=== Begin Enclosure ===

(* ===== verification/Atags.v ===== *)
(** * [pkg/atags]: the attribution tags

    The tags every model call carries, which join spend to a project, a bead
    and a session. [Validate] ranges over a Go map, whose order is not fixed:
    the order is the class [MapRange] of the prelude. *)

From S2P Require Import Prelude.
From S2P Require Import GoStrings.

Definition TriggerIssueTriage := "issue-triage".
Definition TriggerOnboarding := "onboarding".
Definition TriggerScaffold := "scaffold".
Definition TriggerMentionReply := "mention-reply".
Definition TriggerPipelineDiagnosis := "pipeline-diagnosis".
Definition TriggerPipelineFix := "pipeline-fix".
Definition TriggerIssueChange := "issue-change".
Definition TriggerMRReview := "mr-review".

Definition validTriggers : gset string :=
  {[ TriggerIssueTriage; TriggerOnboarding; TriggerScaffold; TriggerMentionReply;
     TriggerPipelineDiagnosis; TriggerPipelineFix; TriggerIssueChange; TriggerMRReview ]}.

Definition KeyProject := "gonk_project".
Definition KeyRig := "gonk_rig".
Definition KeyBeadID := "gonk_bead_id".
Definition KeySessionKey := "gonk_session_key".
Definition KeyRung := "gonk_rung".
Definition KeyAttempt := "gonk_attempt".
Definition KeyTrigger := "gonk_trigger".

Record Tags := mkTags {
  Project : string;
  Rig : string;
  BeadID : string;
  SessionKey : string;
  Rung : string;
  Attempt : Z;
  Trigger : string;
}.

#[export] Instance Tags_eq_dec : EqDecision Tags.
Proof. solve_decision. Defined.

(** [Tags{}]. *)
Definition Tags_zero : Tags := mkTags "" "" "" "" "" 0 "".

Inductive tag_error :=
| FieldEmpty (name : string)
| AttemptBelowOne (n : Z)
| UnknownTrigger (t : string)
| BadAttempt (e : num_error).

Section atags.
Context `{MapRange}.

Definition Validate (t : Tags) : option tag_error :=
  let fields : gmap string string :=
    {[ "project" := Project t; "rig" := Rig t; "bead_id" := BeadID t;
       "session_key" := SessionKey t; "rung" := Rung t ]} in
  match list_find (λ kv, kv.2 = "") (range_map fields) with
  | Some (_, (name, _)) => Some (FieldEmpty name)
  | None =>
      if Attempt t <? 1 then Some (AttemptBelowOne (Attempt t))
      else if decide (Trigger t ∈ validTriggers) then None
      else Some (UnknownTrigger (Trigger t))
  end.

Definition Metadata (t : Tags) : gmap string string :=
  {[ KeyProject := Project t; KeyRig := Rig t; KeyBeadID := BeadID t;
     KeySessionKey := SessionKey t; KeyRung := Rung t;
     KeyAttempt := itoa (Attempt t); KeyTrigger := Trigger t ]}.

(** [m[k]], the empty string when absent. *)
Definition at_key (m : gmap string string) (k : string) : string := default "" (m !! k).

Definition FromMetadata (m : gmap string string) : Tags * option tag_error :=
  match ParseInt (at_key m KeyAttempt) with
  | Err e => (Tags_zero, Some (BadAttempt e))
  | Ok attempt =>
      let t := mkTags (at_key m KeyProject) (at_key m KeyRig) (at_key m KeyBeadID)
                 (at_key m KeySessionKey) (at_key m KeyRung) attempt (at_key m KeyTrigger) in
      (t, Validate t)
  end.

(** ** Lemmas *)

(** The tags that [Validate] accepts, whatever order it looks in. *)
Definition tags_ok (t : Tags) : Prop :=
  Project t ≠ "" ∧ Rig t ≠ "" ∧ BeadID t ≠ "" ∧ SessionKey t ≠ "" ∧ Rung t ≠ "" ∧
  1 <= Attempt t ∧ Trigger t ∈ validTriggers.

Lemma Validate_ok t : Validate t = None ↔ tags_ok t.
Proof.
  unfold Validate, tags_ok. set (fields := insert "project" _ _).
  assert (Hr : ∀ k v, (k, v) ∈ range_map fields ↔ fields !! k = Some v).
  { intros k v. apply elem_of_range_map. }
  destruct (list_find _ _) as [[i [name v]]|] eqn:E.
  - apply list_find_Some in E as (Hi & Hv & _). simpl in Hv. subst v.
    apply list_elem_of_lookup_2, Hr in Hi. split; [done|]. intros (?&?&?&?&?&_).
    unfold fields in Hi. rewrite !lookup_insert_Some, lookup_singleton_Some in Hi.
    repeat (destruct Hi as [[? ?]|[? Hi]]; [congruence|]). destruct Hi; congruence.
  - apply list_find_None in E. rewrite Forall_forall in E.
    assert (Hne : ∀ k v, fields !! k = Some v → v ≠ "").
    { intros k v Hk. by apply Hr, E in Hk. }
    pose proof (Hne "project" _ eq_refl). pose proof (Hne "rig" _ eq_refl).
    pose proof (Hne "bead_id" _ eq_refl). pose proof (Hne "session_key" _ eq_refl).
    pose proof (Hne "rung" _ eq_refl).
    destruct (Z.ltb_spec (Attempt t) 1); [split; [done|]; lia|].
    case_decide; (split; [|tauto]); [intros _; by split_and!|done].
Qed.

(** Tags survive the spend log: metadata written by [Metadata] is read
    back as the same tags, with an error exactly when the tags are not ones
    [Validate] accepts (an empty field, an attempt below one or an unknown
    trigger), in whatever order the fields are checked. *)
Theorem tags_roundtrip (t : Tags) (Ha : int64 (Attempt t)) :
  fst (FromMetadata (Metadata t)) = t ∧
  (snd (FromMetadata (Metadata t)) = None ↔ tags_ok t).
Proof.
  assert (FromMetadata (Metadata t) = (t, Validate t)) as ->.
  { unfold FromMetadata, Metadata, at_key. simpl_map. simpl.
    rewrite ParseInt_itoa by done. by destruct t. }
  split; [done|]. apply Validate_ok.
Qed.
End atags.

Lemma tags_roundtrip_witness :
  let t := mkTags "grp/app" "rig-1" "b-7" "sess" "qwen-local" 2 "pipeline-fix" in
  FromMetadata (Metadata t) = (t, None).
Proof.
  intros t. destruct (tags_roundtrip t) as [H1 H2].
  { unfold int64, MinInt64, MaxInt64. simpl. lia. }
  assert (Hok : tags_ok t).
  { unfold tags_ok, t, validTriggers. simpl. split_and!; [done..|lia|set_solver]. }
  apply H2 in Hok. destruct (FromMetadata _) as [t' e]. simpl in *. by subst.
Defined.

=== End Enclosure ===

What you are asked to do: Give back exactly the lines above, from the line containing "unfold Validate, tags_ok." through the line containing "trigger), in whatever", with both end lines and nothing more.

Reply to the exercise:
  unfold Validate, tags_ok. set (fields := insert "project" _ _).
  assert (Hr : ∀ k v, (k, v) ∈ range_map fields ↔ fields !! k = Some v).
  { intros k v. apply elem_of_range_map. }
  destruct (list_find _ _) as [[i [name v]]|] eqn:E.
  - apply list_find_Some in E as (Hi & Hv & _). simpl in Hv. subst v.
    apply list_elem_of_lookup_2, Hr in Hi. split; [done|]. intros (?&?&?&?&?&_).
    unfold fields in Hi. rewrite !lookup_insert_Some, lookup_singleton_Some in Hi.
    repeat (destruct Hi as [[? ?]|[? Hi]]; [congruence|]). destruct Hi; congruence.
  - apply list_find_None in E. rewrite Forall_forall in E.
    assert (Hne : ∀ k v, fields !! k = Some v → v ≠ "").
    { intros k v Hk. by apply Hr, E in Hk. }
    pose proof (Hne "project" _ eq_refl). pose proof (Hne "rig" _ eq_refl).
    pose proof (Hne "bead_id" _ eq_refl). pose proof (Hne "session_key" _ eq_refl).
    pose proof (Hne "rung" _ eq_refl).
    destruct (Z.ltb_spec (Attempt t) 1); [split; [done|]; lia|].
    case_decide; (split; [|tauto]); [intros _; by split_and!|done].
Qed.

(** Tags survive the spend log: metadata written by [Metadata] is read
    back as the same tags, with an error exactly when the tags are not ones
    [Validate] accepts (an empty field, an attempt below one or an unknown
    trigger), in whatever order the fields are checked. *)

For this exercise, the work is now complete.